The RBA is treading a fine line here given the decades of bad behaviour of the banks exposed in the banking royal commission which has led to tighter lending standards and the epic build-up of debt on household balance sheets from the property binge threatens long term financial stability. But it is important to remember the hit to households and the economy from a housing market crash would be dire. Though, it could be argued the unwind of credit excesses is eventually necessary to press reset on the economy and fix the problems with real change rather than keep inflating asset price bubbles in a bid to “extend-and-pretend” as our Chief Economist, Steen Jakobsen notes.
In fact, just recently, in a bid to extend-and-pretend blowing bubbles Australia’s prudential regulator announced it is removing the 30% limit on interest only lending along with the 10% growth cap on lending to property investors, confirming the financial regulators are concerned about the credit downturn and accelerating falls in property prices. The Australian Prudential Regulation Authority said the restriction had “served its purpose” as the proportion of new interest-only loans has halved since the cap was introduced last year.

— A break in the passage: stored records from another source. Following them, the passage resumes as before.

(* ===== verification/PlanQuality.v ===== *)
(** * The review of a plan ([src/capabilities/plan_quality.py])

    Findings on the work items a plan creates or touches.  Ratios of counts are
    compared as the quotients of integers they are; the thresholds 0.5 and 0.6 are
    far enough from every other quotient of counts below 2^50 for the division of
    floats to agree.  The dash in one of the messages is its UTF-8 text. *)

From S2P Require Import Prelude PyStr PyVal JsonLoads Plans Policies WorkItems.

Definition MIN_DESCRIPTION_LENGTH : nat := 30.
Definition MAX_EXAMPLES_PER_ISSUE : nat := 5.
Definition MIN_ASSIGNED_LEAVES_FOR_BALANCE_CHECK : Z := 6.
Definition MIN_LEAVES_FOR_ASSIGNMENT_RATIO_CHECK : Z := 5.
Definition OVERLOADED_ACTIVE_ITEM_COUNT : Z := 8.

Definition BOILERPLATE_HEADINGS : list string := ["acceptance criteria"; "context:"].
Definition EXISTING_WORK_ENTITY_KEYS : list string :=
  ["project_work_items"; "backlog_work_items"; "sibling_work_items"; "child_work_items"].
Definition CLOSED_STATUSES : list string := ["done"; "archived"].

(** The dicts in the lists under [keys], one key after the other. *)
Definition entity_dicts (entities : dict pyval) (keys : list string) : list (dict pyval) :=
  concat (map (λ key, match dget key entities with PList l => omap as_dict l | _ => [] end) keys).

(** [_known_item_index] *)
Definition known_item_index (entities : dict pyval) : dict (dict pyval) :=
  foldl (λ index item, if truthy (dget "itemId" item) then dict_setdefault (py_str (dget "itemId" item)) item index else index)
    [] (entity_dicts entities EXISTING_WORK_ENTITY_KEYS).

(** [_quote_titles] *)
Definition quote_titles (titles : list string) : string :=
  let shown := str_join ", " (map (λ t, dquote +:+ t +:+ dquote) (take MAX_EXAMPLES_PER_ISSUE titles)) in
  if bool_decide (MAX_EXAMPLES_PER_ISSUE < length titles)%nat
  then shown +:+ " and " +:+ pretty (Z.of_nat (length titles - MAX_EXAMPLES_PER_ISSUE)) +:+ " more"
  else shown.

(** [if l: issues.append(f(l))] *)
Definition issue_if (l : list string) (issue : list string → string) : list string :=
  match l with [] => [] | _ => [issue l] end.

(** [_target_item_issues] *)
Definition target_item_issues (item_ids : list string) (entities : dict pyval) (tool_name : string)
    (require_unstarted : bool) : list string :=
  let known := known_item_index entities in
  match known with
  | [] => []
  | _ =>
      let unknown := List.filter (λ i, str_truthy i && negb (dict_mem i known)) item_ids in
      let blocked_statuses := if require_unstarted then "in_progress" :: "in_review" :: CLOSED_STATUSES else CLOSED_STATUSES in
      let blocked := omap (λ i, match dict_get i known with
        | Some item => if str_in (str_or_empty (dget "status" item)) blocked_statuses
                       then Some (py_str (py_or (dget "title" item) (PStr i))) else None
        | None => None
        end) item_ids in
      issue_if unknown (λ l, "The " +:+ tool_name +:+ " action references item ids that do not exist in the hydrated backlog: " +:+
        quote_titles l +:+ ". Use itemId values exactly as they appear in context.") ++
      issue_if blocked (λ l, "The " +:+ tool_name +:+ " action touches items that are " +:+
        (if require_unstarted
         then "already started or closed; only unstarted (todo) items can be edited — propose the rest in a suggestion"
         else "already done or archived; leave closed items alone") +:+ ": " +:+ quote_titles l +:+ ".")
  end.

(** [_flatten] *)
Fixpoint flatten_node (node : pyval) : list (dict pyval) :=
  match node with
  | PDict d =>
      let subs := map (λ kv, (kv.1, match kv.2 with PList l => concat (map flatten_node l) | _ => [] end)) d in
      d :: dict_get_or [] "children" subs
  | _ => []
  end.
Definition flatten (items : list pyval) : list (dict pyval) := concat (map flatten_node items).

(** [_normalize_title] *)
Definition normalize_title (title : pyval) : string := py_lower (strip (collapse_ws (str_or_empty title))).

(** [_duplicate_title_issues]: the titles seen so far and the repeated ones. *)
Definition see_title (r : dict string * list string) (node : dict pyval) : dict string * list string :=
  let normalized := normalize_title (dget "title" node) in
  if str_truthy normalized then
    (dict_setdefault normalized (py_str (dget "title" node)) r.1,
     match dict_get normalized r.1 with
     | Some first => if str_in first r.2 then r.2 else r.2 ++ [first]
     | None => r.2
     end)
  else r.
Definition duplicate_title_issues (nodes : list (dict pyval)) : list string :=
  issue_if (foldl see_title ([], []) nodes).2 (λ l,
    "The plan repeats the same task more than once: " +:+ quote_titles l +:+ ". Merge duplicates or differentiate their scope.").

(** [_existing_titles] *)
Definition existing_titles (entities : dict pyval) : dict string :=
  foldl (λ titles item,
      let normalized := normalize_title (dget "title" item) in
      if str_truthy normalized then dict_setdefault normalized (py_str (dget "title" item)) titles else titles)
    [] (entity_dicts entities EXISTING_WORK_ENTITY_KEYS).

(** [_existing_duplicate_issues]; without existing titles no node has one. *)
Definition existing_duplicate_issues (nodes : list (dict pyval)) (entities : dict pyval) : list string :=
  let existing := existing_titles entities in
  issue_if (omap (λ node, if dict_mem (normalize_title (dget "title" node)) existing
                          then Some (py_str (dget "title" node)) else None) nodes) (λ l,
    "These planned tasks already exist as work items: " +:+ quote_titles l +:+
    ". Drop them, or replace them with tasks for only the missing work that extends the existing item.").

(** [_description_issues] *)
Definition weak_description (node : dict pyval) : bool :=
  let title := str_or_empty (dget "title" node) in
  let description := text_of (dget "description" node) in
  bool_decide (str_len description < MIN_DESCRIPTION_LENGTH)%nat ||
  bool_decide (normalize_title (PStr description) = normalize_title (PStr title)) ||
  existsb (λ heading, str_contains heading (py_lower description)) BOILERPLATE_HEADINGS.
Definition description_issues (nodes : list (dict pyval)) : list string :=
  issue_if (omap (λ node, if weak_description node then Some (str_or_empty (dget "title" node)) else None) nodes) (λ l,
    "These task descriptions are missing, too thin, boilerplate, or restate the title: " +:+ quote_titles l +:+
    ". Each description must be 2-5 sentences of plain prose with the concrete behavior, validation, and edge cases the " +:+
    "implementer needs to start coding.").

(** [_known_member_count] *)
Definition known_member_count (entities : dict pyval) : Z :=
  Z.of_nat (length (remove_dups (List.filter str_truthy
    (map (λ m, text_of (dget "username" m)) (entity_dicts entities MEMBER_ENTITY_KEYS))))).

(** [_members_with_capacity] *)
Definition members_with_capacity (entities : dict pyval) : list string :=
  take MAX_EXAMPLES_PER_ISSUE (omap (λ workload,
    let username := text_of (dget "username" workload) in
    let capacity := match as_int (dget "activeItemCount" workload) with
                    | Some active => active <? OVERLOADED_ACTIVE_ITEM_COUNT | None => true end in
    if str_truthy username && capacity then Some username else None) (entity_dicts entities ["member_workloads"])).

(** [max(counts.items(), key=...)]: the first of the largest. *)
Fixpoint top_entry (best : string * Z) (counts : dict Z) : string * Z :=
  match counts with
  | [] => best
  | (name, n) :: counts' => top_entry (if best.2 <? n then (name, n) else best) counts'
  end.

Definition leaf_nodes (nodes : list (dict pyval)) : list (dict pyval) :=
  List.filter (λ node, negb (truthy (dget "children" node))) nodes.
Definition leaf_assignees (node : dict pyval) : list pyval :=
  match dget "assigneeUsernames" node with PList l => l | _ => [] end.
Definition count_name (counts : dict Z) (username : pyval) : dict Z :=
  let name := text_of username in
  if str_truthy name then dict_set name (dict_get_or 0 name counts + 1) counts else counts.

(** [_assignment_issues] *)
Definition assignment_issues (nodes : list (dict pyval)) (entities : dict pyval) : list string :=
  let member_count := known_member_count entities in
  if member_count <? 2 then []
  else
    let leaves := Z.of_nat (length (leaf_nodes nodes)) in
    let assigned := List.filter (λ node, negb (bool_decide (leaf_assignees node = []))) (leaf_nodes nodes) in
    let assigned_leaves := Z.of_nat (length assigned) in
    let counts := foldl count_name [] (concat (map leaf_assignees assigned)) in
    (if (MIN_LEAVES_FOR_ASSIGNMENT_RATIO_CHECK <=? leaves) && (2 * assigned_leaves <? leaves) then
       let available := members_with_capacity entities in
       let member_hint := match available with [] => EmptyString
                          | _ => " Members with capacity: " +:+ str_join ", " available +:+ "." end in
       ["Only " +:+ pretty assigned_leaves +:+ " of " +:+ pretty leaves +:+
        " tasks have an assignee. Assigning work is the project manager's job: give every task whose required skills " +:+
        "match a member's jobNames an owner, using exact username values." +:+ member_hint]
     else []) ++
    match counts with
    | [] => []
    | first :: rest =>
        if (3 <=? member_count) && (MIN_ASSIGNED_LEAVES_FOR_BALANCE_CHECK <=? assigned_leaves) then
          let '(top_username, top_count) := top_entry first rest in
          if 3 * assigned_leaves <? 5 * top_count then
            ["Assignment is too concentrated: " +:+ top_username +:+ " holds " +:+ pretty top_count +:+ " of " +:+
             pretty assigned_leaves +:+ " assigned tasks while " +:+ pretty member_count +:+
             " members are available. Rebalance across capable teammates or leave uncertain tasks unassigned."]
          else []
        else []
    end.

The Q3 lending data shows that interest only loans made up 16% of new lending, in 2015 this figure was almost 50%. Following the introduction of the cap, rates for these loans repriced higher, correspondingly the removal should reduce rates. Interest only loans are typically used by investors utilising negative gearing concessions and whilst house prices continue to slide investor demand is weaker and is likely to remain so even if rates on interest only loans come down a touch. However, the move is unlikely to cause a meaningful increase in credit supply as banks will continue to tighten credit standards and serviceability measures in the wake of the banking royal commission.
Tougher credit checks and verification of borrower income and expenses are in full swing, as the Australian Financial Review reports “no application is spared a forensic look at discretionary spending.” The royal commission final report is due to be submitted to the Governor-General by 1 February 2019 and it is highly unlikely credit standards are loosened in the run up to this event.

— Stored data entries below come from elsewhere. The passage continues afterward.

(** [RuntimeSkill.render_instruction] *)
Definition render_instruction (s : SkillPromptDefinition) : string :=
  str_join newline
    (["Capability: " +:+ sk_name s +:+ " (" +:+ sk_id s +:+ ")"; sk_instruction s] ++
     section_if (sk_reasoning_instructions s) "Reasoning instructions:" ++
     section_if (sk_quality_expectations s) "Quality expectations:" ++
     section_if (map (λ kv, kv.1 +:+ ": " +:+ py_str kv.2) (sk_guardrails s)) "Guardrails:" ++
     ["Allowed tools:" +:+ newline +:+ bullets (sk_allowed_tools s)]).

(** [_render_workflow_prompt] *)
Definition render_workflow_prompt (w : WorkflowPromptDefinition) : string :=
  str_join newline
    (["Workflow: " +:+ wp_name w +:+ " (" +:+ wp_id w +:+ ")"; "Goal: " +:+ wp_goal w; "Output schema: " +:+ wp_output_schema w] ++
     section_if (wp_required_context w) "Required context:" ++
     section_if (wp_constraints w) "Workflow constraints:").

(** [_render_skill_prompts] *)
Definition render_skill_prompts (skills : list SkillPromptDefinition) : string :=
  match skills with
  | [] => EmptyString
  | _ => "Skills:" +:+ newline +:+ str_join (newline +:+ newline) (map render_instruction skills)
  end.

(** [_render_tool_prompts] *)
Definition render_tool (t : ToolPromptDefinition) : string :=
  str_join newline
    (["Tool: " +:+ tp_name t +:+ " (" +:+ tp_id t +:+ ")"; "Description: " +:+ tp_description t;
      "Risk level: " +:+ tp_risk_level t; "Approval policy: " +:+ tp_approval_policy t] ++
     section_if (tp_usage t) "Use when:" ++ section_if (tp_do_not_use t) "Do not use when:" ++
     match tp_input_contract t with
     | [] => []
     | contract => ["Input contract:" +:+ newline +:+ json_indent (PDict contract)]
     end).
Definition render_tool_prompts (tools : list Tool) : string :=
  match tools with
  | [] => EmptyString
  | _ => "Tool permissions:" +:+ newline +:+ str_join (newline +:+ newline) (map (λ t, render_tool (tl_definition t)) tools)
  end.

(** [compile_system_prompt] *)
Definition compile_system_prompt (w : WorkflowPromptDefinition) (skills : list SkillPromptDefinition) (tools : list Tool) : string :=
  strip (str_join (newline +:+ newline) (List.filter str_truthy
    [wp_system w; render_workflow_prompt w; render_skill_prompts skills; render_tool_prompts tools])).

(** [_planning_view] *)
Definition planning_view (c : AgentContext) : dict pyval :=
  [("workspace_id", PStr (cx_workspace_id c)); ("project_id", ostr (cx_project_id c)); ("workflow_id", PStr (cx_workflow_id c));
   ("trigger", PDict [("event_type", PStr (envelope_event_type (cx_source_event c)));
                      ("event_id", PStr (envelope_event_id (cx_source_event c)))]);
   ("entities", PDict (cx_entities c)); ("entity_versions", versions_val (cx_entity_versions c));
   ("permissions", PDict (map (λ kv, (kv.1, PBool kv.2)) (cx_permissions c)));
   ("retrieved_documents", PList (map PDict (cx_retrieved_documents c)));
   ("previous_agent_outputs", PList (map PDict (cx_previous_agent_outputs c)));
   ("runtime_metadata", PDict (cx_runtime_metadata c))] ++
  match dget "_agent_replan" (ev_payload (base (source_event c))) with
  | PDict replan => [("replan_feedback", PDict replan)]
  | _ => []
  end.

(** [_render_user_prompt] *)
Definition render_user_prompt (w : WorkflowPromptDefinition) (c : AgentContext) (snapshot_ref : string)
    (retry_feedback : option string) : string :=
  "Goal: " +:+ wp_goal w +:+ newline +:+ "Workflow: " +:+ cx_workflow_id c +:+ newline +:+
  "Context snapshot: " +:+ snapshot_ref +:+ newline +:+ "Context: " +:+ json_unicode (PDict (planning_view c)) +:+
  (if ostr_truthy retry_feedback
   then newline +:+ newline +:+ "Planning retry feedback: " +:+ ostr_or retry_feedback EmptyString else EmptyString).

(** [_quality_review_feedback] *)
Definition quality_review_feedback (issues : list string) : string :=
  "A reviewer found these problems in your previous plan:" +:+ newline +:+
  str_join newline (imap (λ i issue, pretty (Z.of_nat (S i)) +:+ ". " +:+ issue) issues) +:+ newline +:+
  "Regenerate the plan fixing every problem above while keeping the rest of its content.".

(** ** Defects *)

(** What is wrong with one action, if anything. *)
Definition action_defect (a : PlannedAction) : option string :=
  if bool_decide (ac_tool_name a = "create_workitem_tree") then
    option_map (λ error, "The previous create_workitem_tree action was invalid: " +:+ error +:+
      " Put the complete work item breakdown into the action's work_items field: a non-empty array of objects, each with " +:+
      "a title, a description, and an optional children array of nested work items.")
      (validate_work_item_tree (coerce_work_item_tree_items (ac_input a)))
  else if bool_decide (ac_tool_name a = "update_workitems_bulk") then
    option_map (λ error, "The previous update_workitems_bulk action was invalid: " +:+ error +:+
      " Put every change into the action's work_item_updates field: a non-empty array of objects, each with the item_id " +:+
      "of an existing work item and only the fields that should change.")
      (validate_work_item_updates (coerce_work_item_updates (ac_input a)))
  else if bool_decide (ac_tool_name a = "add_sprint_work_items") && negb (truthy (dget "itemIds" (ac_input a)))
  then Some ("The previous add_sprint_work_items action listed no work items. Put the chosen existing work item ids into " +:+
             "the action's target_item_ids field.")
  else None.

What would it take for the RBA to get worried?
The risks to the downside would become more severe if unemployment were to rise in the midst of hit to economic growth or in the wake of the Royal Commission banks further tighten lending standards resulting in lower loan supply and higher loan costs. A self-perpetuating feedback loop could then ensue as prices fall further and loan supply is still tight, mortgage stress rises, defaults rise particularly for those with less equity in their homes, vulnerable mortgagees can then no longer afford their mortgages and are forced to sell their homes. As unemployment increases this further perpetuates that vicious circle as those with loss of unemployment are forced to sell sending prices spiralling further down. If this scenario were to unfold the RBA would have no choice but to cut the cash rate and depending on the severity of the slowdown implement quantitative easing as a policy response, another scenario outlined by Debelle in his December speech.
How is the economy holding up?
All eyes are on the household indicators with house prices continuing to fall and consumption accounting for around two-thirds of the economy. As we previously noted, household spending stumbled in the Q3 GDP, weighing on growth. The effect of a sustained fall in the housing market is a key risk to the RBA forecasts and not to be underestimated. The household savings ratio fell to 2.4%, the lowest level since the financial crisis, but this drawdown is failing to support strengthened household consumption. Household spending growth slowed from 0.9% in Q2 to 0.3% against a declining household savings ratio. The risks arise whereby as house prices fall, households may feel less comfortable with running down their savings especially if wages are stagnant, eventually consumption takes a hit. The combination of soft household consumption and negative household income growth per capita is cause for concern against the backdrop of a cooling housing market, tighter lending standards and a slowdown in global growth predicted for next year.